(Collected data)
=-=-=-=-=
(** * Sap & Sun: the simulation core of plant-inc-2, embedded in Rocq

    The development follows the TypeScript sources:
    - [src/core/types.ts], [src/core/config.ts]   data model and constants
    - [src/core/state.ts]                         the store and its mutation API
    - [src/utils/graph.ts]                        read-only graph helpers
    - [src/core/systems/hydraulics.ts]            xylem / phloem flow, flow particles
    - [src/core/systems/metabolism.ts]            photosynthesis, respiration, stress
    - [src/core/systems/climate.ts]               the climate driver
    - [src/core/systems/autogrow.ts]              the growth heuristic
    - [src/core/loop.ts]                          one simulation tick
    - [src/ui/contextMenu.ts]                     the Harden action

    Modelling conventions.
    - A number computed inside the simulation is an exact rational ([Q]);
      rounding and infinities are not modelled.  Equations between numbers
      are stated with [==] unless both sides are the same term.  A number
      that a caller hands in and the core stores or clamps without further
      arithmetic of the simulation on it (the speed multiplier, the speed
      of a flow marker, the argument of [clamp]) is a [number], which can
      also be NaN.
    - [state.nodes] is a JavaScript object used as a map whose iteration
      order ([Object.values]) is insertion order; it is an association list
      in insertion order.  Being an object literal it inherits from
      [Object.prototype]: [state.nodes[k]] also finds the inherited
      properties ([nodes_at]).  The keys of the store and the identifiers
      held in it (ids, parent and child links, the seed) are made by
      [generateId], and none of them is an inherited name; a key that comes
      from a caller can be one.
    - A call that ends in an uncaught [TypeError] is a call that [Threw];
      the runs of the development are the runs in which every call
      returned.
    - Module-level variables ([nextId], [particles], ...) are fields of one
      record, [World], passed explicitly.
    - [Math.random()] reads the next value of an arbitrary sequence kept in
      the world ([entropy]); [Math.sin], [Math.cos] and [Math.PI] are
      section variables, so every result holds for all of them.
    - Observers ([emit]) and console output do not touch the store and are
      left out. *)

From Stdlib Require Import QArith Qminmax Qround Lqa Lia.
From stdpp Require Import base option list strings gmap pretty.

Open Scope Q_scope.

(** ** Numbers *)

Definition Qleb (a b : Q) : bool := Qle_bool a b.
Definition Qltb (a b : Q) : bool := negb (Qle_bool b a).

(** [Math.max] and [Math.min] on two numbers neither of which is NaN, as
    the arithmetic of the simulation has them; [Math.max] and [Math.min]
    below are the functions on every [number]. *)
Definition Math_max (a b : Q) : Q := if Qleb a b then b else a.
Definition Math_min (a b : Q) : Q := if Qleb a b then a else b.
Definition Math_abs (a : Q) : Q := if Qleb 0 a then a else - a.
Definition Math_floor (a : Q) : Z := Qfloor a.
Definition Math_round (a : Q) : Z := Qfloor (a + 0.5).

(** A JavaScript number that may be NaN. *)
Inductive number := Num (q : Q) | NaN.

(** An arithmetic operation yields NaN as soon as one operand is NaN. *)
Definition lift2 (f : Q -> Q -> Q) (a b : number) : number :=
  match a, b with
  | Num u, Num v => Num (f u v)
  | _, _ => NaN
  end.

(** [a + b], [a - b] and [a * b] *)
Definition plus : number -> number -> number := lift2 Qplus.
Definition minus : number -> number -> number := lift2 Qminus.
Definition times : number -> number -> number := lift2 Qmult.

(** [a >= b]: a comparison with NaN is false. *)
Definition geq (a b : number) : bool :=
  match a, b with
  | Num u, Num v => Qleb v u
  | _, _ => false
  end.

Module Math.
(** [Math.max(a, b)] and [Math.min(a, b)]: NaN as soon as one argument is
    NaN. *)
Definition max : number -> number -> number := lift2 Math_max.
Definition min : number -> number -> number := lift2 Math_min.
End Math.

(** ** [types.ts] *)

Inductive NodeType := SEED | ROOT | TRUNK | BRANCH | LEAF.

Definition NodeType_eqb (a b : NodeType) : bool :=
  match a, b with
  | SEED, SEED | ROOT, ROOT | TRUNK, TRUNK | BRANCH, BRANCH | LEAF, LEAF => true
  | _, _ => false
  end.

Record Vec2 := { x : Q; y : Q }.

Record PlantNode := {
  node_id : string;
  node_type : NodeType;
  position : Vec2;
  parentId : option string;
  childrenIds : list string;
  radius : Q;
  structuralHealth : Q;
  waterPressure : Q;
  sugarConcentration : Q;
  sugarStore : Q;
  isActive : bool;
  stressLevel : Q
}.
=-=-=-=-=
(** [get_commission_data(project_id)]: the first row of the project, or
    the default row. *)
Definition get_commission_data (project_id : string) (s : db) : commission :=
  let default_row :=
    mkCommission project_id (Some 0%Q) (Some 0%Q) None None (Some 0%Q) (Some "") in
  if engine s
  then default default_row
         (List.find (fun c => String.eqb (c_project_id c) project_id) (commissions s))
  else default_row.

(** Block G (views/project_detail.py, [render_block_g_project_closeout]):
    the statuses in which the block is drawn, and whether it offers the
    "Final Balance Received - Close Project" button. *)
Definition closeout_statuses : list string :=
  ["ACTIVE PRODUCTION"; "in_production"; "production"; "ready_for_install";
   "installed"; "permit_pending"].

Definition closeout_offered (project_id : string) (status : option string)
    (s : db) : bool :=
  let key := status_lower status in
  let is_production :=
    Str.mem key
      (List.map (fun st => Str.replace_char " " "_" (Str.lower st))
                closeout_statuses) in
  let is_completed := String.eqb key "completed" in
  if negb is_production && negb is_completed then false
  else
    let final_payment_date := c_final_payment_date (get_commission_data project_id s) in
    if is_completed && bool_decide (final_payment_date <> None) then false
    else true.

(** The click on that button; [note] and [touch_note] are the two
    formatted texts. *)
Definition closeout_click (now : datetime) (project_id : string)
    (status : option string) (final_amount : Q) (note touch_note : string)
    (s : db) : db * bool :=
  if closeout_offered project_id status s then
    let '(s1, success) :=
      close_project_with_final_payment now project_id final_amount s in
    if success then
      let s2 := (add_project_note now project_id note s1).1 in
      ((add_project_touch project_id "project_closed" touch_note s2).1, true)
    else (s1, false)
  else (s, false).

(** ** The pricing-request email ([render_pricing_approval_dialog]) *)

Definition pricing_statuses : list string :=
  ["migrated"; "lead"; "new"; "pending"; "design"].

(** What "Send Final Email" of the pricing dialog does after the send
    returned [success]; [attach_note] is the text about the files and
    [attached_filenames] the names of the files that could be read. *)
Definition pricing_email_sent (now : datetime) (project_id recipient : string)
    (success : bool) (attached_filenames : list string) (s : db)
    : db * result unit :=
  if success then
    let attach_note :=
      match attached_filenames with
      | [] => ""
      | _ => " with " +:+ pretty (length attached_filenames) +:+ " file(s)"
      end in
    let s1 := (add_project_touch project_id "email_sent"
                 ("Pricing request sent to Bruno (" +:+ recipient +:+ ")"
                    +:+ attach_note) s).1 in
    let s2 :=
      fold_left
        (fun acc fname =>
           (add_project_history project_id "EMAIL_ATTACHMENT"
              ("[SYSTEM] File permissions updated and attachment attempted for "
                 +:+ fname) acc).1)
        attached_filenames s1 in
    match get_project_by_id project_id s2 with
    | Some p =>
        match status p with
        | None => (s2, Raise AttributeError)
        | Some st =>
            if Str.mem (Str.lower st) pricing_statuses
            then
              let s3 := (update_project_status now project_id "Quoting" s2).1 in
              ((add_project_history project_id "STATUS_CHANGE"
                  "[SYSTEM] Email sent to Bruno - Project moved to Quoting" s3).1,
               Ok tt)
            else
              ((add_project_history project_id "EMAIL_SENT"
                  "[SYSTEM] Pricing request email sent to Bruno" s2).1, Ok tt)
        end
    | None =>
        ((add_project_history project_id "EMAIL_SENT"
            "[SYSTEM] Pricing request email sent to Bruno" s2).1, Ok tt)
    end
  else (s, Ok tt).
=-=-=-=-=
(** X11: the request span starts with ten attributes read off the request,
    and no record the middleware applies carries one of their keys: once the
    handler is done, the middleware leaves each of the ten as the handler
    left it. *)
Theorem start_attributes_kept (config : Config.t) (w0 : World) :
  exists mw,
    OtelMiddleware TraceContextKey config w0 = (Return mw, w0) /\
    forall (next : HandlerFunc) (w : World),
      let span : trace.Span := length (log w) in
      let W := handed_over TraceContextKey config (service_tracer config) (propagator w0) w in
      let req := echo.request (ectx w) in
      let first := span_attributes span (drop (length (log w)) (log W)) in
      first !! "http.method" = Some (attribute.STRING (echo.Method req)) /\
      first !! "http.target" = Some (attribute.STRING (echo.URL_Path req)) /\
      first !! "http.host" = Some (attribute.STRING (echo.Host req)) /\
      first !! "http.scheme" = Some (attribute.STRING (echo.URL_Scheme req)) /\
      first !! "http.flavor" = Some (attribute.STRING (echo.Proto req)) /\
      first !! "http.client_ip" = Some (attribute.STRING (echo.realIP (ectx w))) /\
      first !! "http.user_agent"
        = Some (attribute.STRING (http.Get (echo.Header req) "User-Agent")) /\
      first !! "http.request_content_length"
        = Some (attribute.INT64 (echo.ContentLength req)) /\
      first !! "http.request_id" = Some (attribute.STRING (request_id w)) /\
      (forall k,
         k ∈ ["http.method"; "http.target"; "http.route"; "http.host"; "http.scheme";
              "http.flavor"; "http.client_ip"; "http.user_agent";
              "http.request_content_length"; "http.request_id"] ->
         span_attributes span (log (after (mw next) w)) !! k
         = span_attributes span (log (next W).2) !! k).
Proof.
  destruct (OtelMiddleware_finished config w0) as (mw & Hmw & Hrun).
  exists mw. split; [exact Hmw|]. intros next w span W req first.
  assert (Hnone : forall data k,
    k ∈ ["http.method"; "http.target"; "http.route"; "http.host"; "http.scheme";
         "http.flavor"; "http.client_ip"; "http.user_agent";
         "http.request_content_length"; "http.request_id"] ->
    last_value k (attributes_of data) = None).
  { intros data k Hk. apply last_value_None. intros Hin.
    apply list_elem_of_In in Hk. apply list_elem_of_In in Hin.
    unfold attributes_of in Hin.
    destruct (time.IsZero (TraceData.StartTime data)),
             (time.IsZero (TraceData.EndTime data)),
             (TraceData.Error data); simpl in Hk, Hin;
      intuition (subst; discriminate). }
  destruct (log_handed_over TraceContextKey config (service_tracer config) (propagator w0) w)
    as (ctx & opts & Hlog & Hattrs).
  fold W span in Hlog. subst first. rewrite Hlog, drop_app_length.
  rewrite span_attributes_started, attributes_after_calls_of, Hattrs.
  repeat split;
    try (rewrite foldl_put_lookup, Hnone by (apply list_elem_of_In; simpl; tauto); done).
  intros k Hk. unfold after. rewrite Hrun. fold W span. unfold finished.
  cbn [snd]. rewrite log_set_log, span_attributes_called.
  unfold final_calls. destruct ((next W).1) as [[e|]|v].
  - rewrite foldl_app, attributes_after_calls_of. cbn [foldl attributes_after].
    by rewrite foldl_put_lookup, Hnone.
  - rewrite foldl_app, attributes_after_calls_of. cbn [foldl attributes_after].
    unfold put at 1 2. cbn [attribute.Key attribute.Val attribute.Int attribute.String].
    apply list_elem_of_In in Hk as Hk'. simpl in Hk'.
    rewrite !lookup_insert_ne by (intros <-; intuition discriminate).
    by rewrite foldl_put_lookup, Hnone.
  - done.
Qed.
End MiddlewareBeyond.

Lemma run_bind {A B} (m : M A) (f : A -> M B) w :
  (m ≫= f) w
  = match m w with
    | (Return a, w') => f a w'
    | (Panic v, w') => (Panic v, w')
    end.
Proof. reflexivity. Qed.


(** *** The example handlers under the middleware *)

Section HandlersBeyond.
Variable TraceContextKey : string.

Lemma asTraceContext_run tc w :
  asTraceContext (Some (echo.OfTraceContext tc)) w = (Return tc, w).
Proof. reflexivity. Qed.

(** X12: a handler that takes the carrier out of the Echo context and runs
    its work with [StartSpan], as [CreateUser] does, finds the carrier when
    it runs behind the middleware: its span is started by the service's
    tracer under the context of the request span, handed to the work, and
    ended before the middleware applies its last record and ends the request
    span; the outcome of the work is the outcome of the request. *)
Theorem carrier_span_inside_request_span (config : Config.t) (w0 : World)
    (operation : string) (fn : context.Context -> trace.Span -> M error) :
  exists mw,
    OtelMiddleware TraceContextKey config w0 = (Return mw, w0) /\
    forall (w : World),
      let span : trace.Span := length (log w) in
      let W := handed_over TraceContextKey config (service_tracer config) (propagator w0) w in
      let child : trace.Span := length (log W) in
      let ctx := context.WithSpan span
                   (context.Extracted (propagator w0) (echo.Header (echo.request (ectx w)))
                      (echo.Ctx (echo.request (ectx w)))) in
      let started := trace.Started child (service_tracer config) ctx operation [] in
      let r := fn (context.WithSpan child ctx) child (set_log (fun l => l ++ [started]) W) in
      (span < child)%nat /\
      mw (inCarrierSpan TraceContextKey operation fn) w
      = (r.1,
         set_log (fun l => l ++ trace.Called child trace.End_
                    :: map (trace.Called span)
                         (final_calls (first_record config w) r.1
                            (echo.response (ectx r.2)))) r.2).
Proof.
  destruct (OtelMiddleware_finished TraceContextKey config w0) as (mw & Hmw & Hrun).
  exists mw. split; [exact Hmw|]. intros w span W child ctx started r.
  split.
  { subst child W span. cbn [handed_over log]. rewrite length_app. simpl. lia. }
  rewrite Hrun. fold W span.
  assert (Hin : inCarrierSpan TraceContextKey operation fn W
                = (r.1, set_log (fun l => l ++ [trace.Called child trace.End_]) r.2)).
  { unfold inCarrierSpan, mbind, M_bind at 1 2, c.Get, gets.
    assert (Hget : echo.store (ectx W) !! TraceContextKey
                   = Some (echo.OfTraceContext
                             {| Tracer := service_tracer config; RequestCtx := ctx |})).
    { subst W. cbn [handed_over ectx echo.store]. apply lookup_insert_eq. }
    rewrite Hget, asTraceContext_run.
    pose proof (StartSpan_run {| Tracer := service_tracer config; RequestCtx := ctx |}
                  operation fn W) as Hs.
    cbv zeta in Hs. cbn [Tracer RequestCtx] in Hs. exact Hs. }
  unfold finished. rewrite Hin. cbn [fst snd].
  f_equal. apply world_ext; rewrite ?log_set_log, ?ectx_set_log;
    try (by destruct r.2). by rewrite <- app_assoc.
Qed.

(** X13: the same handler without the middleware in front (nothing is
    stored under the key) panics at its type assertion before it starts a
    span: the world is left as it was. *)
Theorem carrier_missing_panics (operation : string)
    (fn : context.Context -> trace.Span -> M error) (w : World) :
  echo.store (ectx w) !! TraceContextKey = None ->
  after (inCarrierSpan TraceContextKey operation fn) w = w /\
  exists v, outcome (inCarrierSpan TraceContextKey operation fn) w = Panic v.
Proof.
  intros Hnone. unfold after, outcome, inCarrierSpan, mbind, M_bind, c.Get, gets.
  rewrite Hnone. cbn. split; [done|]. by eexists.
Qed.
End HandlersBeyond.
=-=-=-=-=
HOW TO COMPLETE THIS TASK: Which lines above run from the one containing "(** * Sap & Sun: the" down to the one containing "section variables, so"? Repeat exactly those, both ends included, and nothing else.

WRITTEN ANSWER:
(** * Sap & Sun: the simulation core of plant-inc-2, embedded in Rocq

    The development follows the TypeScript sources:
    - [src/core/types.ts], [src/core/config.ts]   data model and constants
    - [src/core/state.ts]                         the store and its mutation API
    - [src/utils/graph.ts]                        read-only graph helpers
    - [src/core/systems/hydraulics.ts]            xylem / phloem flow, flow particles
    - [src/core/systems/metabolism.ts]            photosynthesis, respiration, stress
    - [src/core/systems/climate.ts]               the climate driver
    - [src/core/systems/autogrow.ts]              the growth heuristic
    - [src/core/loop.ts]                          one simulation tick
    - [src/ui/contextMenu.ts]                     the Harden action

    Modelling conventions.
    - A number computed inside the simulation is an exact rational ([Q]);
      rounding and infinities are not modelled.  Equations between numbers
      are stated with [==] unless both sides are the same term.  A number
      that a caller hands in and the core stores or clamps without further
      arithmetic of the simulation on it (the speed multiplier, the speed
      of a flow marker, the argument of [clamp]) is a [number], which can
      also be NaN.
    - [state.nodes] is a JavaScript object used as a map whose iteration
      order ([Object.values]) is insertion order; it is an association list
      in insertion order.  Being an object literal it inherits from
      [Object.prototype]: [state.nodes[k]] also finds the inherited
      properties ([nodes_at]).  The keys of the store and the identifiers
      held in it (ids, parent and child links, the seed) are made by
      [generateId], and none of them is an inherited name; a key that comes
      from a caller can be one.
    - A call that ends in an uncaught [TypeError] is a call that [Threw];
      the runs of the development are the runs in which every call
      returned.
    - Module-level variables ([nextId], [particles], ...) are fields of one
      record, [World], passed explicitly.
    - [Math.random()] reads the next value of an arbitrary sequence kept in
      the world ([entropy]); [Math.sin], [Math.cos] and [Math.PI] are
      section variables, so every result holds for all of them.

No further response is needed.